_ABOUT THIS TASK:_ Copy every line from the material below that holds "Limits".

======== AVAILABLE RECORDS ========

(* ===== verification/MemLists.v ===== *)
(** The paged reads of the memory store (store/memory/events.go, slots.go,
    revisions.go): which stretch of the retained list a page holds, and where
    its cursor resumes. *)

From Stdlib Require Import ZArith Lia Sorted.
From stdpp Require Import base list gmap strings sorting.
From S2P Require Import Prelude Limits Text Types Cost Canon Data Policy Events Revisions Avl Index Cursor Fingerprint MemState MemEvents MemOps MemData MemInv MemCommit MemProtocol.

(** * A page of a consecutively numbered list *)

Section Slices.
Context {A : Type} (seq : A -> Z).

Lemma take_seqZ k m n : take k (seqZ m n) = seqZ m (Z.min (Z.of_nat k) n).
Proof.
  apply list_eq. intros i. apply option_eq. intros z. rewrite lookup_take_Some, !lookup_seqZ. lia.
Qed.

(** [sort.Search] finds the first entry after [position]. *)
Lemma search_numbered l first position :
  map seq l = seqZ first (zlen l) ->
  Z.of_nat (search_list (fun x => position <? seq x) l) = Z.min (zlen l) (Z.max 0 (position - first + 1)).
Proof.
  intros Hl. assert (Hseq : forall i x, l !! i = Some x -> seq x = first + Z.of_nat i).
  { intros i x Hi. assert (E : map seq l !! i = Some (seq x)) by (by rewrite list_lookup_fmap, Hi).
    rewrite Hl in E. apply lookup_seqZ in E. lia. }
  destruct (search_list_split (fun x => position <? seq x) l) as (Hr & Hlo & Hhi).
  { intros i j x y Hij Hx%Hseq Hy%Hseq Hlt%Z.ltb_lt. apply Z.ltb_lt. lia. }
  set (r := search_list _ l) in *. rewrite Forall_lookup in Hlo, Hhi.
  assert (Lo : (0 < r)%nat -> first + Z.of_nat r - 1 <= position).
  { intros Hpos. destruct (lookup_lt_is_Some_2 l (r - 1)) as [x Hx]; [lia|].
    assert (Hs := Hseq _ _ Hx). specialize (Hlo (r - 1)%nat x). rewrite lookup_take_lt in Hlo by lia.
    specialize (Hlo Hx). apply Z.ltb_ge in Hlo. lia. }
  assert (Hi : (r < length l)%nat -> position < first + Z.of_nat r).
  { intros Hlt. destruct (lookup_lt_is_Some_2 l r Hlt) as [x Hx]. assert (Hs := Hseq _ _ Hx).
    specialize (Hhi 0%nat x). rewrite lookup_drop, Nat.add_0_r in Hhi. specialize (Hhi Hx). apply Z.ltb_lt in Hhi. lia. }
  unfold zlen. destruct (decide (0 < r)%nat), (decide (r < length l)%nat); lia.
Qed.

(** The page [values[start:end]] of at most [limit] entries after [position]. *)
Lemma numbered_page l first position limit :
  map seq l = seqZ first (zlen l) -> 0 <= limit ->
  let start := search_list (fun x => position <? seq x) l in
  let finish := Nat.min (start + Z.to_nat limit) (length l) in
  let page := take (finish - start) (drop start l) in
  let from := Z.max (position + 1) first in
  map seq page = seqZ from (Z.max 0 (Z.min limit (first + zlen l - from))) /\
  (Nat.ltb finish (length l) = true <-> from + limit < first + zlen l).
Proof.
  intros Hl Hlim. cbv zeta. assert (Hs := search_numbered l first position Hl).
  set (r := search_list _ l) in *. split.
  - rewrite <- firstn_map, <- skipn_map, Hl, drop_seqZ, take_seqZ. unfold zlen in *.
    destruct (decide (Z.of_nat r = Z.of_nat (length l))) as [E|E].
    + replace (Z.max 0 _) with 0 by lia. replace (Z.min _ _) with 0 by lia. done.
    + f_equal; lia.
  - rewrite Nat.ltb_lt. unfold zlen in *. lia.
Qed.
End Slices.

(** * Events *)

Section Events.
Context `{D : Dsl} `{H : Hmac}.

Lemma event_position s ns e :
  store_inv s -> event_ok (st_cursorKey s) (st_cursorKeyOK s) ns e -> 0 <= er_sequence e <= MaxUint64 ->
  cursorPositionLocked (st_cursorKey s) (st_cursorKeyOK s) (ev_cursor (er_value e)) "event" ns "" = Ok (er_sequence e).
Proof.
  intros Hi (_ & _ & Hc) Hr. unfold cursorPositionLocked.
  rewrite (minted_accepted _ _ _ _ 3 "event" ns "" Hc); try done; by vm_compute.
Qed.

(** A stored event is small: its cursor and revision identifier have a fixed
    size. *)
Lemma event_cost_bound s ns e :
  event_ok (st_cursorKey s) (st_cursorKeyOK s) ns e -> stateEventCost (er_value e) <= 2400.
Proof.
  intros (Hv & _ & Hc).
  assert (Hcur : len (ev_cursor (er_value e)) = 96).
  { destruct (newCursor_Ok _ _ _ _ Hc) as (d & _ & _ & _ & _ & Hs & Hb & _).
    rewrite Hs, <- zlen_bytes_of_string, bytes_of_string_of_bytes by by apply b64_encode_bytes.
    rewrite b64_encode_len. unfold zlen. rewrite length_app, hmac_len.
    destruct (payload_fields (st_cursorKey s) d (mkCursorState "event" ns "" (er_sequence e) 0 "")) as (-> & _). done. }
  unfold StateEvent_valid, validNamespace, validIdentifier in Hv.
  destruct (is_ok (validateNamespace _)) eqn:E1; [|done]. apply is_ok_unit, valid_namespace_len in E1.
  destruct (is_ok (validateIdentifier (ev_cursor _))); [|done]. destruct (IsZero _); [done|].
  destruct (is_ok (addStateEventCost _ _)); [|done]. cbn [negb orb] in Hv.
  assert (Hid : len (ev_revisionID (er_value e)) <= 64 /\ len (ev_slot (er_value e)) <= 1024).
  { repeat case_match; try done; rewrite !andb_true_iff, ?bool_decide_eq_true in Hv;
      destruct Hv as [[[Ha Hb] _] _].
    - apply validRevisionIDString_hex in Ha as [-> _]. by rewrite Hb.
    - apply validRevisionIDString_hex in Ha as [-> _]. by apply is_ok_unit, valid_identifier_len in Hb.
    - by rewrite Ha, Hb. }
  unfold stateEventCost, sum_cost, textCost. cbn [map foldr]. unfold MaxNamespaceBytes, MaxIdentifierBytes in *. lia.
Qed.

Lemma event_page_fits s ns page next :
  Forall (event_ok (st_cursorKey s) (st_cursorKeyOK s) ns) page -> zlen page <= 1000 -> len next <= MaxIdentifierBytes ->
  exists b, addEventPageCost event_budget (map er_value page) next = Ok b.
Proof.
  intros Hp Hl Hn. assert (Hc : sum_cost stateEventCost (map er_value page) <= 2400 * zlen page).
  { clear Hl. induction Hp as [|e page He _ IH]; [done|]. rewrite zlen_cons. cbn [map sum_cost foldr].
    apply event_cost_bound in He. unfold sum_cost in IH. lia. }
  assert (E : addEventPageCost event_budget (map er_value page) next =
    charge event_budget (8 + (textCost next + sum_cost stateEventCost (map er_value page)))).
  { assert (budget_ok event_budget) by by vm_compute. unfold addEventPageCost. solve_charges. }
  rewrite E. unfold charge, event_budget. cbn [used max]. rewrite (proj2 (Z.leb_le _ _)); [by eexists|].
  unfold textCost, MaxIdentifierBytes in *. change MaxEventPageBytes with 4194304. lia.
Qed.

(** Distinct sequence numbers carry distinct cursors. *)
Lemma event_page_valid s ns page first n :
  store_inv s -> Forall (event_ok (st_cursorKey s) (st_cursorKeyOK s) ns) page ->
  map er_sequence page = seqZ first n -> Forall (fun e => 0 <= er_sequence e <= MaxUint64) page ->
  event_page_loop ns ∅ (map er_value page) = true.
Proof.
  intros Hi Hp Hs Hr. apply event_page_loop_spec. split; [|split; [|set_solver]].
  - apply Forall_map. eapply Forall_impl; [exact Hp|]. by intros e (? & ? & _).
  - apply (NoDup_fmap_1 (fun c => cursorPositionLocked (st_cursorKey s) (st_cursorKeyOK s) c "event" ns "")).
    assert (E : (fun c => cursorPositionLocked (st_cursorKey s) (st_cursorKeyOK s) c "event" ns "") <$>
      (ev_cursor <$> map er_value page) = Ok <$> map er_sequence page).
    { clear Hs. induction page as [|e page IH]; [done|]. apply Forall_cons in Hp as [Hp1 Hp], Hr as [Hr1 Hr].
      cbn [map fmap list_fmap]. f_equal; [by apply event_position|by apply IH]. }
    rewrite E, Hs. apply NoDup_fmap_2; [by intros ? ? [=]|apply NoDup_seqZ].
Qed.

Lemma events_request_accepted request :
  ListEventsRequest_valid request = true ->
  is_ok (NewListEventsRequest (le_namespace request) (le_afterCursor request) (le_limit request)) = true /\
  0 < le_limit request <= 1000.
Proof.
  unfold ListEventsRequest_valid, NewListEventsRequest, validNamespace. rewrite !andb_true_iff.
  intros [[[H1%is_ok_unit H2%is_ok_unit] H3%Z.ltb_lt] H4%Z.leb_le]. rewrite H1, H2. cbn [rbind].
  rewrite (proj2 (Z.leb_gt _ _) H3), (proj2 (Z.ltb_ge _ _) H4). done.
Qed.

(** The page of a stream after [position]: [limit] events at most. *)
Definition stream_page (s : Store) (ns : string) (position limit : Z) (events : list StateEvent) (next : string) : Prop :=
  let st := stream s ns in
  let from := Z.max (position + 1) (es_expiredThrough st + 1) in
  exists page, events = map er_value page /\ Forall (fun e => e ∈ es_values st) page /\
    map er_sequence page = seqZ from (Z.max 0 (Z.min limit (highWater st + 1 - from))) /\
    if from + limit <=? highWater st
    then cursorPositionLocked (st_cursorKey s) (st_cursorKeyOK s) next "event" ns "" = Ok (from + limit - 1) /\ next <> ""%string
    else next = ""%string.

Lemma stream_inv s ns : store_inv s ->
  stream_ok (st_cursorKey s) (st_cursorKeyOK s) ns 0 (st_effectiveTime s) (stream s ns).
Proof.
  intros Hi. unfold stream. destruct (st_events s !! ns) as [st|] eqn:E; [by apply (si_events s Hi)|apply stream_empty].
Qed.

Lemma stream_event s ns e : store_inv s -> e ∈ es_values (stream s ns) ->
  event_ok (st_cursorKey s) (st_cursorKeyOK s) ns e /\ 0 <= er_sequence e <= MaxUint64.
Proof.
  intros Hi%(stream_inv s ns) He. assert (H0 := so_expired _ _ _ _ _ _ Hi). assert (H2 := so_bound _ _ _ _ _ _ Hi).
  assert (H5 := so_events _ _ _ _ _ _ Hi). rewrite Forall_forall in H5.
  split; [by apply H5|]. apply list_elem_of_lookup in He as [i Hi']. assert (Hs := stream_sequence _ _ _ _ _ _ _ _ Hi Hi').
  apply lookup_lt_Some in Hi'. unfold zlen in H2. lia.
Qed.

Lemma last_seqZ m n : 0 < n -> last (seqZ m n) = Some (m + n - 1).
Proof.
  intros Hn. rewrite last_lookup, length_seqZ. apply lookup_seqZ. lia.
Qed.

========
======== AVAILABLE RECORDS ========

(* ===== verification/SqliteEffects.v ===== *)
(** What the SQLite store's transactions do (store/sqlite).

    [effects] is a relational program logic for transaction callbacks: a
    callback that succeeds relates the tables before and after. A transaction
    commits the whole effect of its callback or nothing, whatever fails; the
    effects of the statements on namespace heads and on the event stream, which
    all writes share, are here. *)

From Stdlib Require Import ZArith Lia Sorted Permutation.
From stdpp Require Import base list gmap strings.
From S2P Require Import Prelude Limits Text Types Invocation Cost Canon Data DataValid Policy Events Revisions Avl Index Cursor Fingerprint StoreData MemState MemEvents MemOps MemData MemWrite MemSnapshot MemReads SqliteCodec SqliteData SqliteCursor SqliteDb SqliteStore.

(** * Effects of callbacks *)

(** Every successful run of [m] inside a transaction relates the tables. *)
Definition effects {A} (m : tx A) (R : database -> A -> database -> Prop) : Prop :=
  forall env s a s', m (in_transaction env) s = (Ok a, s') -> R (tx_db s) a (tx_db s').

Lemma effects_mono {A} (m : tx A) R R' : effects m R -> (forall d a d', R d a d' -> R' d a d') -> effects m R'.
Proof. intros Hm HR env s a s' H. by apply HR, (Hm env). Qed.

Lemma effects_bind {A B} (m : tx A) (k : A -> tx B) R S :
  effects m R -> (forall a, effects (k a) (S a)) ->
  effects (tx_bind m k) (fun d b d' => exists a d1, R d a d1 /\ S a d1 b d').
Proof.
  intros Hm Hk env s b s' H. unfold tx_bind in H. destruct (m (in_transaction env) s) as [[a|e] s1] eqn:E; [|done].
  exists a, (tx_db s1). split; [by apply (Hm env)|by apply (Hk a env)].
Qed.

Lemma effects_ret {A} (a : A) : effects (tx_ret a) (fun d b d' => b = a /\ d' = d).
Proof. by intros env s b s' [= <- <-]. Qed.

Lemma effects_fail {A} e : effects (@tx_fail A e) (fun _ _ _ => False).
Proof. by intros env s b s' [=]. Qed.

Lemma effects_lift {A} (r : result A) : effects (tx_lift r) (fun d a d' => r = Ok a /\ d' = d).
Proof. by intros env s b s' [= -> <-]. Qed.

========
======== AVAILABLE RECORDS ========

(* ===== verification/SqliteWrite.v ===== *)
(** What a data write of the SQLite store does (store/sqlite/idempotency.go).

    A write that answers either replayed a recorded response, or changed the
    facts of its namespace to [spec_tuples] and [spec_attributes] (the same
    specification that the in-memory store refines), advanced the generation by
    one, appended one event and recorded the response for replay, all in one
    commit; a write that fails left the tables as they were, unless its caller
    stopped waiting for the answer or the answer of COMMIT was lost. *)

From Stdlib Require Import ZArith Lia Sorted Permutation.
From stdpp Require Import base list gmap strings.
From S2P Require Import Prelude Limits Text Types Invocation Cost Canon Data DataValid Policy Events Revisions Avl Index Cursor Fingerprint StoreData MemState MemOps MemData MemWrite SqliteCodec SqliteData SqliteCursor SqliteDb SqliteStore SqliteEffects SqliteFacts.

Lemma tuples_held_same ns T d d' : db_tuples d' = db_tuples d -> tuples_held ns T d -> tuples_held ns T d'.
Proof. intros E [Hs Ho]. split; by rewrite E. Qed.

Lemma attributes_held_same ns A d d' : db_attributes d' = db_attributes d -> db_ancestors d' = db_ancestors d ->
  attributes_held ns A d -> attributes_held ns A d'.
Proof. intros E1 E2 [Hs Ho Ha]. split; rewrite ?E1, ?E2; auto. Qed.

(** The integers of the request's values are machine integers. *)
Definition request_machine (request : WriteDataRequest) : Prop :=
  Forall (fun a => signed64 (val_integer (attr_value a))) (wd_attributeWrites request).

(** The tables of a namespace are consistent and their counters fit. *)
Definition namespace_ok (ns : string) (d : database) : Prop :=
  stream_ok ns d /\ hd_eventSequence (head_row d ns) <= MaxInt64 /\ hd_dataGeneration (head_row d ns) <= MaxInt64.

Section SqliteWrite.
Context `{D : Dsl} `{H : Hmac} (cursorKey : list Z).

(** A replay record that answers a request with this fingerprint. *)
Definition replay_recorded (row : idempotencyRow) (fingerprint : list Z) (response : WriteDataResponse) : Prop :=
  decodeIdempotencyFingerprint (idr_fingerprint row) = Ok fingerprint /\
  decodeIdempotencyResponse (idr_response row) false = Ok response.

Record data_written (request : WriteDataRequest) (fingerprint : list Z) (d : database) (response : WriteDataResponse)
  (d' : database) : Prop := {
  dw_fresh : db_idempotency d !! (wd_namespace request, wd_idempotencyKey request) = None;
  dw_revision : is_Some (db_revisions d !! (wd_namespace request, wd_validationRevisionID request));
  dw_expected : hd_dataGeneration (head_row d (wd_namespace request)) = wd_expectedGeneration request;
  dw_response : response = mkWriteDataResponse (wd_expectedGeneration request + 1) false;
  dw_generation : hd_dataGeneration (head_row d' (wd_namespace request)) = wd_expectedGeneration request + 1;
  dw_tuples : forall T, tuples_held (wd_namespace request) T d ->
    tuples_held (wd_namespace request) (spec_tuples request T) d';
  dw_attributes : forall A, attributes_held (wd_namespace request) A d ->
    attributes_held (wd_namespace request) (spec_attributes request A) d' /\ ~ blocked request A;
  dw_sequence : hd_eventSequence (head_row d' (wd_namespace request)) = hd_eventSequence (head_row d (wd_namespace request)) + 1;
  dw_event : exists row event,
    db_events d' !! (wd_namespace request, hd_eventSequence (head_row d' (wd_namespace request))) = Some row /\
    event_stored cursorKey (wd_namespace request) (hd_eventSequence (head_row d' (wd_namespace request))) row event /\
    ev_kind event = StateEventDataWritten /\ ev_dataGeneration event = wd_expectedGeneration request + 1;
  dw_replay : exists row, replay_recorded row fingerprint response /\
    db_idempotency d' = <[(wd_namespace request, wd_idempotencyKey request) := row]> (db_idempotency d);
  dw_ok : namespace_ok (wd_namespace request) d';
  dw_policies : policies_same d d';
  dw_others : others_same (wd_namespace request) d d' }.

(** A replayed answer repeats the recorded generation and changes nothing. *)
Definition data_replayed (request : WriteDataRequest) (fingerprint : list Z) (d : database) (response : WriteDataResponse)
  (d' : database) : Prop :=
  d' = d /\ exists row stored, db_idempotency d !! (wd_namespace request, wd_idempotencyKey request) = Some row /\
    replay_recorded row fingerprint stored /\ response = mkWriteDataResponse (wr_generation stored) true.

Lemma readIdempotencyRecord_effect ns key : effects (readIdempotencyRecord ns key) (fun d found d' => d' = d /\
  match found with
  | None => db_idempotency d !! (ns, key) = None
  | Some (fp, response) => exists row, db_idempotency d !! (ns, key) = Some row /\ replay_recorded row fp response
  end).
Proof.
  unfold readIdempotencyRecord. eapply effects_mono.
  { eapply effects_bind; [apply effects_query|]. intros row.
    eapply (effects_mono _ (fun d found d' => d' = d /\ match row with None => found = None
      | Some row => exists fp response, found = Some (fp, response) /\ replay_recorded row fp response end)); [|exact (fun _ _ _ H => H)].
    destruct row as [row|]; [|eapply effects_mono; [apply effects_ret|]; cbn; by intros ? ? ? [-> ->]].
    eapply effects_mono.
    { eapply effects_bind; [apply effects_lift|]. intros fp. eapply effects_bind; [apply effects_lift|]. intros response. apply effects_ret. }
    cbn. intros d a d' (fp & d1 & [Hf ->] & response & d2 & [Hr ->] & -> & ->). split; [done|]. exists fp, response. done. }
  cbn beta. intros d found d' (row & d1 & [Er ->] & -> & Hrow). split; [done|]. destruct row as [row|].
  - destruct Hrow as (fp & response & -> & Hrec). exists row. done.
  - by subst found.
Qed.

========

_TASK ANSWER:_
From S2P Require Import Prelude Limits Text Types Cost Canon Data Policy Events Revisions Avl Index Cursor Fingerprint MemState MemEvents MemOps MemData MemInv MemCommit MemProtocol.
From S2P Require Import Prelude Limits Text Types Invocation Cost Canon Data DataValid Policy Events Revisions Avl Index Cursor Fingerprint StoreData MemState MemEvents MemOps MemData MemWrite MemSnapshot MemReads SqliteCodec SqliteData SqliteCursor SqliteDb SqliteStore.
From S2P Require Import Prelude Limits Text Types Invocation Cost Canon Data DataValid Policy Events Revisions Avl Index Cursor Fingerprint StoreData MemState MemOps MemData MemWrite SqliteCodec SqliteData SqliteCursor SqliteDb SqliteStore SqliteEffects SqliteFacts.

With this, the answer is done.